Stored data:
:::::
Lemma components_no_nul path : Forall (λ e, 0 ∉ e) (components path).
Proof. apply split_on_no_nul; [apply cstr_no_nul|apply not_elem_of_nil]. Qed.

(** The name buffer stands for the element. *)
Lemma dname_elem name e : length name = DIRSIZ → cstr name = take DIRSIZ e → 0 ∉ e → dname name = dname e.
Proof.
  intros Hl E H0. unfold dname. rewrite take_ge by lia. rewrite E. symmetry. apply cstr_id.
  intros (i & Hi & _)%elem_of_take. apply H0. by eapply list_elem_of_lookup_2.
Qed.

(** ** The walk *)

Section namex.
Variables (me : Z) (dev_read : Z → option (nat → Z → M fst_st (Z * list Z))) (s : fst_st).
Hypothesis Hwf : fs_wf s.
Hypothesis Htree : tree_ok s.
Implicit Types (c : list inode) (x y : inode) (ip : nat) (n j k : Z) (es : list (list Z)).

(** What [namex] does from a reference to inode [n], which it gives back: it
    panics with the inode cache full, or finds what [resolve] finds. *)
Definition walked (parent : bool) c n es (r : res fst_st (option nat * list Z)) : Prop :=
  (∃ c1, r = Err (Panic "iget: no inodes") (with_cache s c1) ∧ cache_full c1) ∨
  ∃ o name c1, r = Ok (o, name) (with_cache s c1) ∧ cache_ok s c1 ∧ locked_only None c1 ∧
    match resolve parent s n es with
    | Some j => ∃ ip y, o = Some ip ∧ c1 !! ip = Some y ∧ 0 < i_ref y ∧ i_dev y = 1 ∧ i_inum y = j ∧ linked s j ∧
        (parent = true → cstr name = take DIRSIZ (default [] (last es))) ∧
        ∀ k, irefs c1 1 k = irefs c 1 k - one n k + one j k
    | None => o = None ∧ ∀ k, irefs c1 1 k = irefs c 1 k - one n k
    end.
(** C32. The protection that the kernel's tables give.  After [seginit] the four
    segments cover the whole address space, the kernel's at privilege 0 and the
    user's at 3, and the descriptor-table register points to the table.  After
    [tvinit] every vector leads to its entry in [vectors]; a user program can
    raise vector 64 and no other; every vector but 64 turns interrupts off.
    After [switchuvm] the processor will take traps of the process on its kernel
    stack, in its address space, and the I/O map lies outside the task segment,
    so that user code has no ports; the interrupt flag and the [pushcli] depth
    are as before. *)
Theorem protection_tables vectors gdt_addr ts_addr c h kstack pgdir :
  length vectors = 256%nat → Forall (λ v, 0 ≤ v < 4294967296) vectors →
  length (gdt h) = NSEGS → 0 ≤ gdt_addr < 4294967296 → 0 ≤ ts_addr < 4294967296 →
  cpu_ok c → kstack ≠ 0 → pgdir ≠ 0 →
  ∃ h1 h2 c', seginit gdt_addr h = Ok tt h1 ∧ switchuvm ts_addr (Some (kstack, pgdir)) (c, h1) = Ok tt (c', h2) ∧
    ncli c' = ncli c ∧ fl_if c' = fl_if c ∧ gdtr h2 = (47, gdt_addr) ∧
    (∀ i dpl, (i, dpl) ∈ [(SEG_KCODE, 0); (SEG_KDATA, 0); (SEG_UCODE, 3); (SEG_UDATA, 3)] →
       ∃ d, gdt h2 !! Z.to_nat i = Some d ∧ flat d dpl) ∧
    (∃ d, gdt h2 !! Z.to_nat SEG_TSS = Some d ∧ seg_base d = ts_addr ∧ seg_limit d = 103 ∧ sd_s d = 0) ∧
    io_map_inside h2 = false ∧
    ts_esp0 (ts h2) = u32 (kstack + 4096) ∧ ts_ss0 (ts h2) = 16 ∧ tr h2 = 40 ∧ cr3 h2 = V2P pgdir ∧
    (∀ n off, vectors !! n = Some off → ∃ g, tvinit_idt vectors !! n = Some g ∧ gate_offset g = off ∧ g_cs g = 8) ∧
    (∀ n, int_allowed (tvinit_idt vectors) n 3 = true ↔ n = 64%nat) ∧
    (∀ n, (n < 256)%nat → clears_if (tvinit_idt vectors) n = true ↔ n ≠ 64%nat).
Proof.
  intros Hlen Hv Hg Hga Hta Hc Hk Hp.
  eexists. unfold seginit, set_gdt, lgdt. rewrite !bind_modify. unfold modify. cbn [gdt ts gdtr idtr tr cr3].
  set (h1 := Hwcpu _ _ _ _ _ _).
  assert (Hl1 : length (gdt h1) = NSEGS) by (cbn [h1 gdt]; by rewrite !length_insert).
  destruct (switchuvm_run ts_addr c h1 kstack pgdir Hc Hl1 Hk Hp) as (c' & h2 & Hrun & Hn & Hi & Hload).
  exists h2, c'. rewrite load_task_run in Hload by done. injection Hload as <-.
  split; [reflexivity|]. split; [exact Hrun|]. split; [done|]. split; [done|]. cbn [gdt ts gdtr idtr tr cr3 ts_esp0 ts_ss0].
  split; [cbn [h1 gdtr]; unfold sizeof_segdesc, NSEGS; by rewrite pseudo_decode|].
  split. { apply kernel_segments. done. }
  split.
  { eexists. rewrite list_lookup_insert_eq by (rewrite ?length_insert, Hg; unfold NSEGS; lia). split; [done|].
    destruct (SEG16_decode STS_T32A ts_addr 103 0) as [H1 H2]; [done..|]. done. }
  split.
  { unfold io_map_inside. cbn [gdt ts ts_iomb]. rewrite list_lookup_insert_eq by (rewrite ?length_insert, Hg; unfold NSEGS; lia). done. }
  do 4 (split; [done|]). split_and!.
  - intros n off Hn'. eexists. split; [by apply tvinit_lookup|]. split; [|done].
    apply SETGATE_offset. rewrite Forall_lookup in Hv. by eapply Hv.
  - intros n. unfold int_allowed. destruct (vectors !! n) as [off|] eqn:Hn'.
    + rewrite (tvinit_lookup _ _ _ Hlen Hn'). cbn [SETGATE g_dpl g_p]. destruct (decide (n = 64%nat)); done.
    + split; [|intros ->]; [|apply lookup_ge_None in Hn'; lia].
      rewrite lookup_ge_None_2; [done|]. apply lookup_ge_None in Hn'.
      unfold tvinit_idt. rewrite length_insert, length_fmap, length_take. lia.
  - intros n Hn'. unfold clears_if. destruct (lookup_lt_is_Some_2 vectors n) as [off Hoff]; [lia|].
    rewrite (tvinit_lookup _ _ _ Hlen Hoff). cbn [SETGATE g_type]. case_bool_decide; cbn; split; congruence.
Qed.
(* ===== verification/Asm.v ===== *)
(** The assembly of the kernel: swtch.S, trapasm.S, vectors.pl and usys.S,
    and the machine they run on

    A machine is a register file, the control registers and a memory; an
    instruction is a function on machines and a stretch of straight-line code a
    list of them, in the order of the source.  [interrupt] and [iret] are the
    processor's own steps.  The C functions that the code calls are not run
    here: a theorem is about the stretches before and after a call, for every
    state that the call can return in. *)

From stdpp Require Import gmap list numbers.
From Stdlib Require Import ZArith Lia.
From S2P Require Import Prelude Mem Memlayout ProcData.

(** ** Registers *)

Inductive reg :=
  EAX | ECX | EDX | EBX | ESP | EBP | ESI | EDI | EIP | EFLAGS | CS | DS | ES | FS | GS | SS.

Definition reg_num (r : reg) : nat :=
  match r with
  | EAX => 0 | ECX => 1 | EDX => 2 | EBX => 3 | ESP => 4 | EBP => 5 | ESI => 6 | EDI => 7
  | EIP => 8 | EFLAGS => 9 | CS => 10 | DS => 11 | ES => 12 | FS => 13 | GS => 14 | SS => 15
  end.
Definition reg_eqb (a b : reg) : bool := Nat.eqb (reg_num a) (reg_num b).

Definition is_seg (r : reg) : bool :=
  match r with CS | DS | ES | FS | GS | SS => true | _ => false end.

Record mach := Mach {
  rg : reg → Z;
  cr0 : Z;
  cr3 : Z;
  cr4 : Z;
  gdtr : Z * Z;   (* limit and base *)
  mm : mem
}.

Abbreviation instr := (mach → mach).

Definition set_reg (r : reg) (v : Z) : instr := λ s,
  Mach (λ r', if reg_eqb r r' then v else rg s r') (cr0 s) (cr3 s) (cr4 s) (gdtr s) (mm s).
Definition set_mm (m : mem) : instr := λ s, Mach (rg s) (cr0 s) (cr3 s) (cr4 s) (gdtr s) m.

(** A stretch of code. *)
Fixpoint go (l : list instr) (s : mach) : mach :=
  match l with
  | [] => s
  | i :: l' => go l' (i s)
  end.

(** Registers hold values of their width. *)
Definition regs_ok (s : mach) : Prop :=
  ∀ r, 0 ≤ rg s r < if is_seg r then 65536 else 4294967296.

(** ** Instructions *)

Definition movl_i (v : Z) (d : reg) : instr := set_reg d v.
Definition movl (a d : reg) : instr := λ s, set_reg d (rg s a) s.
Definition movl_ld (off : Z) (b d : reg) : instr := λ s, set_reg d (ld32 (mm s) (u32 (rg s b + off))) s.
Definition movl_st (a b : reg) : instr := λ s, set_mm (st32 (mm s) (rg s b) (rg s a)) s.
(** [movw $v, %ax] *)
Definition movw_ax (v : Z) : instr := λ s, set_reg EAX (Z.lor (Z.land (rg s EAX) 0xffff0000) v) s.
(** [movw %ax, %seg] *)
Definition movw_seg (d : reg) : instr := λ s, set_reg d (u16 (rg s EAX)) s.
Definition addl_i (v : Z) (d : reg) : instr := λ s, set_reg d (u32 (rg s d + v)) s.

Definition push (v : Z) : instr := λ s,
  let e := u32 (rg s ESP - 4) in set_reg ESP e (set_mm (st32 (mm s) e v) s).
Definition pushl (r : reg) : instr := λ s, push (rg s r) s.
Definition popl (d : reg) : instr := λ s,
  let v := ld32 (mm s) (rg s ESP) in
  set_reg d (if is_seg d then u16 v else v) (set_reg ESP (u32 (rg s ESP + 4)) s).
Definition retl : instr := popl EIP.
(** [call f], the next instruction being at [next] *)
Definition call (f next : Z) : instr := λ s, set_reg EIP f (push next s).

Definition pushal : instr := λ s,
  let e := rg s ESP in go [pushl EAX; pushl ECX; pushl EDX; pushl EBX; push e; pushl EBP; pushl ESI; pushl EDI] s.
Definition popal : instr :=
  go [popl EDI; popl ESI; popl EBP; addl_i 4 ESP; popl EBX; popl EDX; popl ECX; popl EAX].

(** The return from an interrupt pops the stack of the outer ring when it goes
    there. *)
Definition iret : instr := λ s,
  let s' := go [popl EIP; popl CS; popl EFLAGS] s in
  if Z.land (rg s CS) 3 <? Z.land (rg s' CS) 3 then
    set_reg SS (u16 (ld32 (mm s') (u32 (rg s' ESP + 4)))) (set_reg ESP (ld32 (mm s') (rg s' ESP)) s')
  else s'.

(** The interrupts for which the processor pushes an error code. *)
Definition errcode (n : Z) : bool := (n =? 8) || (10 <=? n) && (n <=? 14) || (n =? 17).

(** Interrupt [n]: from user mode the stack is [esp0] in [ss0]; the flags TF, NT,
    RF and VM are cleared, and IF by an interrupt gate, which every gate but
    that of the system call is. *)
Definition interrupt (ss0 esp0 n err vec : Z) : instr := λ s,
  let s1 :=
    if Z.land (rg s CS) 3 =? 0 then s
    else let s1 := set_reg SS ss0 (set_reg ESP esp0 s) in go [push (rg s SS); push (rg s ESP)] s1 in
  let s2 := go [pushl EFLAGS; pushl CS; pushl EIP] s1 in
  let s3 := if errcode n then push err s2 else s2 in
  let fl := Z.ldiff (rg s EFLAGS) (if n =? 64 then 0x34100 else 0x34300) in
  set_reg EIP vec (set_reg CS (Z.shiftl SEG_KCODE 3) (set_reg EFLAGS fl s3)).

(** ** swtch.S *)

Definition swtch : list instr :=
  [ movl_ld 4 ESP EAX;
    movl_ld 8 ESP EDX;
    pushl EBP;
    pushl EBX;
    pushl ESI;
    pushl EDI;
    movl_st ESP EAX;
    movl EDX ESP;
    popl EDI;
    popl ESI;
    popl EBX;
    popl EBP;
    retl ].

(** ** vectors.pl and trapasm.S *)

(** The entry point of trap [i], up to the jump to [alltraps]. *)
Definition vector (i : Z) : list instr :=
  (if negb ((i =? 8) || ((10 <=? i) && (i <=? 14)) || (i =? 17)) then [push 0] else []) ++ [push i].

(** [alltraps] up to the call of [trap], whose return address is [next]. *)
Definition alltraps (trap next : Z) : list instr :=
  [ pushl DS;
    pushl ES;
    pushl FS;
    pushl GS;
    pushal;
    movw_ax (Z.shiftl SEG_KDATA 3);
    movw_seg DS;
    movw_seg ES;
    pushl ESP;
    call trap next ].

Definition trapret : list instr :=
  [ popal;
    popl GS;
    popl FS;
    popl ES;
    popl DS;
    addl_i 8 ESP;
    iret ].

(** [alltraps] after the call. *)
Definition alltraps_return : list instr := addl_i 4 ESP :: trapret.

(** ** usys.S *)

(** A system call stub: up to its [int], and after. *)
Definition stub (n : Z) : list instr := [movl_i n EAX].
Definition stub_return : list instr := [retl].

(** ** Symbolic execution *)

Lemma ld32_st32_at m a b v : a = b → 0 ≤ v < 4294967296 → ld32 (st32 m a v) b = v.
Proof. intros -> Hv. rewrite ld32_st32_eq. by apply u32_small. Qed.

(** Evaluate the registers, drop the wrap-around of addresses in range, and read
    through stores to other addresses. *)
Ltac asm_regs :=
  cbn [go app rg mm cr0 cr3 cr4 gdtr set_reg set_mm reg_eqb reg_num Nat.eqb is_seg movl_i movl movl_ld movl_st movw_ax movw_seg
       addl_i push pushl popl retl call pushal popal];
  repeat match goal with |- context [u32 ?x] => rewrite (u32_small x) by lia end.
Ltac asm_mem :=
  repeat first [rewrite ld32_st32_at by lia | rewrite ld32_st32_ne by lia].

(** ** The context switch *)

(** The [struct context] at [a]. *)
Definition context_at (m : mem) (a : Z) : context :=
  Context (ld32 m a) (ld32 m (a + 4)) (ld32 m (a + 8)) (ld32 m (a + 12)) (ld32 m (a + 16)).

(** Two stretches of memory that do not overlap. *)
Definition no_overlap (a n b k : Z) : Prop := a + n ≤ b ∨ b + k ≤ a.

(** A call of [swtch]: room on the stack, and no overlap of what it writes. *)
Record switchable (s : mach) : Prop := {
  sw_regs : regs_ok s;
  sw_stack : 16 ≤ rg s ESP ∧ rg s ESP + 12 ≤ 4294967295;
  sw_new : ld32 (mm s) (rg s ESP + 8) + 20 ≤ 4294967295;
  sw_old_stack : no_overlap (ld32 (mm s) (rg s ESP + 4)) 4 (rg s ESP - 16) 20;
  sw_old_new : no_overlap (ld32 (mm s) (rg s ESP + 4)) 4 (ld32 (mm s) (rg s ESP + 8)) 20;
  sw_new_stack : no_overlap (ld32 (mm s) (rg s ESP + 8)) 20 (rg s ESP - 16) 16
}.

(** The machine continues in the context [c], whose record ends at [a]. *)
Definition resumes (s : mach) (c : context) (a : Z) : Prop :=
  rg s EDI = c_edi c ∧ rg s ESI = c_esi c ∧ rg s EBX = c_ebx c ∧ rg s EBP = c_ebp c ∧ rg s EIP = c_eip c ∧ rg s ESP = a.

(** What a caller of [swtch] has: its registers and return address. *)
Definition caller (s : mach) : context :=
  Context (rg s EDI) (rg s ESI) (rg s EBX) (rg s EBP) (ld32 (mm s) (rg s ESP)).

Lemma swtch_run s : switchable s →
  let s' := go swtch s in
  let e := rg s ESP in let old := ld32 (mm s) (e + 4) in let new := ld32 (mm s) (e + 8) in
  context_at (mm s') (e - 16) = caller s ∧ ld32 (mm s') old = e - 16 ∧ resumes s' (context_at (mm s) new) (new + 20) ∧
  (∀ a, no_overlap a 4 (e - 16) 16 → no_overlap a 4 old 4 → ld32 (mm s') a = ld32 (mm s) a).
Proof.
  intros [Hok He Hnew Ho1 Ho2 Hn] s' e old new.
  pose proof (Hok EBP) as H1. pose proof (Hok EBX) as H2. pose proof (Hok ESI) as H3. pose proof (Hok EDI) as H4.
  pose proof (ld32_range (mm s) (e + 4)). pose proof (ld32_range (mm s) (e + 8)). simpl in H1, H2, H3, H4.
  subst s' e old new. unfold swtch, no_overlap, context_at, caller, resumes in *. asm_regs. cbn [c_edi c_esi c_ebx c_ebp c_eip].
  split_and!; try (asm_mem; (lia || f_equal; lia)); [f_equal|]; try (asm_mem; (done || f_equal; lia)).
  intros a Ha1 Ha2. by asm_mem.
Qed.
:::::
> ABOUT THIS EXERCISE
Every line in the records that holds the word "interrupts" should be copied into the answer.

> SOLUTION FOR THIS TASK
    raise vector 64 and no other; every vector but 64 turns interrupts off.
(** The interrupts for which the processor pushes an error code. *)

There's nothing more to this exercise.